• [INSTRUCTIONS FOR THE TASK]
Each record is to be given again precisely as written.

• [Saved entries]
····················
Definition latest_in (w : roadmap) (c : DependencyCandidate) : Prop :=
  forall id old, rm_candidates w !! id = Some old -> dc_ProjectID old = dc_ProjectID c -> tuple_of old = tuple_of c ->
    dc_ProjectVersion old <= dc_ProjectVersion c.

Definition one_per_version (w : roadmap) : Prop :=
  forall id1 c1 id2 c2, rm_candidates w !! id1 = Some c1 -> rm_candidates w !! id2 = Some c2 -> identity c1 = identity c2 ->
    latest_in w c1 -> id1 = id2.

Lemma one_per_version_same w w' : identity <$> rm_candidates w' = identity <$> rm_candidates w ->
  one_per_version w -> one_per_version w'.
Proof.
  intros E U id1 c1 id2 c2 F1 F2 I L.
  assert (forall a b, identity <$> rm_candidates a = identity <$> rm_candidates b -> forall id c, rm_candidates a !! id = Some c ->
            exists old, rm_candidates b !! id = Some old /\ identity old = identity c) as B.
  { intros a b Eab id c F. assert ((identity <$> rm_candidates a) !! id = Some (identity c)) as Fi by by rewrite lookup_fmap, F.
    rewrite Eab, lookup_fmap in Fi. apply fmap_Some in Fi as (old & Fo & Io). by exists old. }
  apply (B _ _ E) in F1 as (o1 & F1 & I1), F2 as (o2 & F2 & I2). apply (U id1 o1 id2 o2 F1 F2); [congruence|].
  intros id old Fo P T. apply (B _ _ (eq_sym E)) in Fo as (c & Fc & Ic).
  apply identity_fields in Ic as (P1 & T1 & V1), I1 as (P2 & T2 & V2). rewrite <- V1, V2. apply (L id c Fc); congruence.
Qed.

(** Nothing but the candidates. *)
Definition beside_candidates (w : roadmap) := (own w, rm_changes w, rm_plans w, rm_assessments w).

Lemma beyond_candidates w w' : beyond w' = beyond w ->
  beside_candidates w' = beside_candidates w /\ rm_batches w' = rm_batches w /\ rm_candidates w' = rm_candidates w.
Proof. unfold beyond, beside_candidates. intros E. injection E. intros. split_and!; congruence. Qed.

Section Writes.
Context {X : Type} `{Digester roadmap_any} (world : World X) `{!WorldLaws world} (checks : Checks).

(** ** Statements *)

Lemma insert_candidate_ok c w w' u : InsertDependencyCandidate world c w = (w', Ok u) ->
  rm_candidates w !! dc_ID c = None /\ w' = w <| rm_candidates := <[dc_ID c := c]> (rm_candidates w) |>.
Proof.
  intros F%rm_statement_ok. destruct (rm_candidates w !! dc_ID c); [discriminate F|]. by injection F as <-.
Qed.

Lemma insert_batch_ok batch w w' u : InsertDependencyCandidateBatch world batch w = (w', Ok u) ->
  rm_batches w !! cb_ID batch = None
  /\ (forall id row, rm_batches w !! id = Some row ->
        same_batch_key (cb_ProjectID batch) (cb_ActorID batch) (cb_IdempotencyKey batch) row = false)
  /\ w' = w <| rm_batches := <[cb_ID batch := batch <| cb_Candidates := [] |>]> (rm_batches w) |>.
Proof.
  intros F%rm_statement_ok. destruct (_ || _) eqn:G; [discriminate F|]. injection F as <-.
  apply orb_false_iff in G as [G1 G2]. split_and!; [by destruct (rm_batches w !! cb_ID batch)| |done].
  intros id row Fr. apply not_true_iff_false. intros S. apply not_true_iff_false in G2. apply G2, existsb_exists.
  exists row. split; [|done]. apply list_elem_of_In, list_elem_of_fmap. exists (id, row). by split; [|apply elem_of_map_to_list].
Qed.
····················
• [WRITTEN REPLY]
Definition latest_in (w : roadmap) (c : DependencyCandidate) : Prop :=
  forall id old, rm_candidates w !! id = Some old -> dc_ProjectID old = dc_ProjectID c -> tuple_of old = tuple_of c ->
    dc_ProjectVersion old <= dc_ProjectVersion c.

Definition one_per_version (w : roadmap) : Prop :=
  forall id1 c1 id2 c2, rm_candidates w !! id1 = Some c1 -> rm_candidates w !! id2 = Some c2 -> identity c1 = identity c2 ->
    latest_in w c1 -> id1 = id2.

Lemma one_per_version_same w w' : identity <$> rm_candidates w' = identity <$> rm_candidates w ->
  one_per_version w -> one_per_version w'.
Proof.
  intros E U id1 c1 id2 c2 F1 F2 I L.
  assert (forall a b, identity <$> rm_candidates a = identity <$> rm_candidates b -> forall id c, rm_candidates a !! id = Some c ->
            exists old, rm_candidates b !! id = Some old /\ identity old = identity c) as B.
  { intros a b Eab id c F. assert ((identity <$> rm_candidates a) !! id = Some (identity c)) as Fi by by rewrite lookup_fmap, F.
    rewrite Eab, lookup_fmap in Fi. apply fmap_Some in Fi as (old & Fo & Io). by exists old. }
  apply (B _ _ E) in F1 as (o1 & F1 & I1), F2 as (o2 & F2 & I2). apply (U id1 o1 id2 o2 F1 F2); [congruence|].
  intros id old Fo P T. apply (B _ _ (eq_sym E)) in Fo as (c & Fc & Ic).
  apply identity_fields in Ic as (P1 & T1 & V1), I1 as (P2 & T2 & V2). rewrite <- V1, V2. apply (L id c Fc); congruence.
Qed.

(** Nothing but the candidates. *)
Definition beside_candidates (w : roadmap) := (own w, rm_changes w, rm_plans w, rm_assessments w).

Lemma beyond_candidates w w' : beyond w' = beyond w ->
  beside_candidates w' = beside_candidates w /\ rm_batches w' = rm_batches w /\ rm_candidates w' = rm_candidates w.
Proof. unfold beyond, beside_candidates. intros E. injection E. intros. split_and!; congruence. Qed.

Section Writes.
Context {X : Type} `{Digester roadmap_any} (world : World X) `{!WorldLaws world} (checks : Checks).

(** ** Statements *)

Lemma insert_candidate_ok c w w' u : InsertDependencyCandidate world c w = (w', Ok u) ->
  rm_candidates w !! dc_ID c = None /\ w' = w <| rm_candidates := <[dc_ID c := c]> (rm_candidates w) |>.
Proof.
  intros F%rm_statement_ok. destruct (rm_candidates w !! dc_ID c); [discriminate F|]. by injection F as <-.
Qed.

Lemma insert_batch_ok batch w w' u : InsertDependencyCandidateBatch world batch w = (w', Ok u) ->
  rm_batches w !! cb_ID batch = None
  /\ (forall id row, rm_batches w !! id = Some row ->
        same_batch_key (cb_ProjectID batch) (cb_ActorID batch) (cb_IdempotencyKey batch) row = false)
  /\ w' = w <| rm_batches := <[cb_ID batch := batch <| cb_Candidates := [] |>]> (rm_batches w) |>.
Proof.
  intros F%rm_statement_ok. destruct (_ || _) eqn:G; [discriminate F|]. injection F as <-.
  apply orb_false_iff in G as [G1 G2]. split_and!; [by destruct (rm_batches w !! cb_ID batch)| |done].
  intros id row Fr. apply not_true_iff_false. intros S. apply not_true_iff_false in G2. apply G2, existsb_exists.
  exists row. split; [|done]. apply list_elem_of_In, list_elem_of_fmap. exists (id, row). by split; [|apply elem_of_map_to_list].
Qed.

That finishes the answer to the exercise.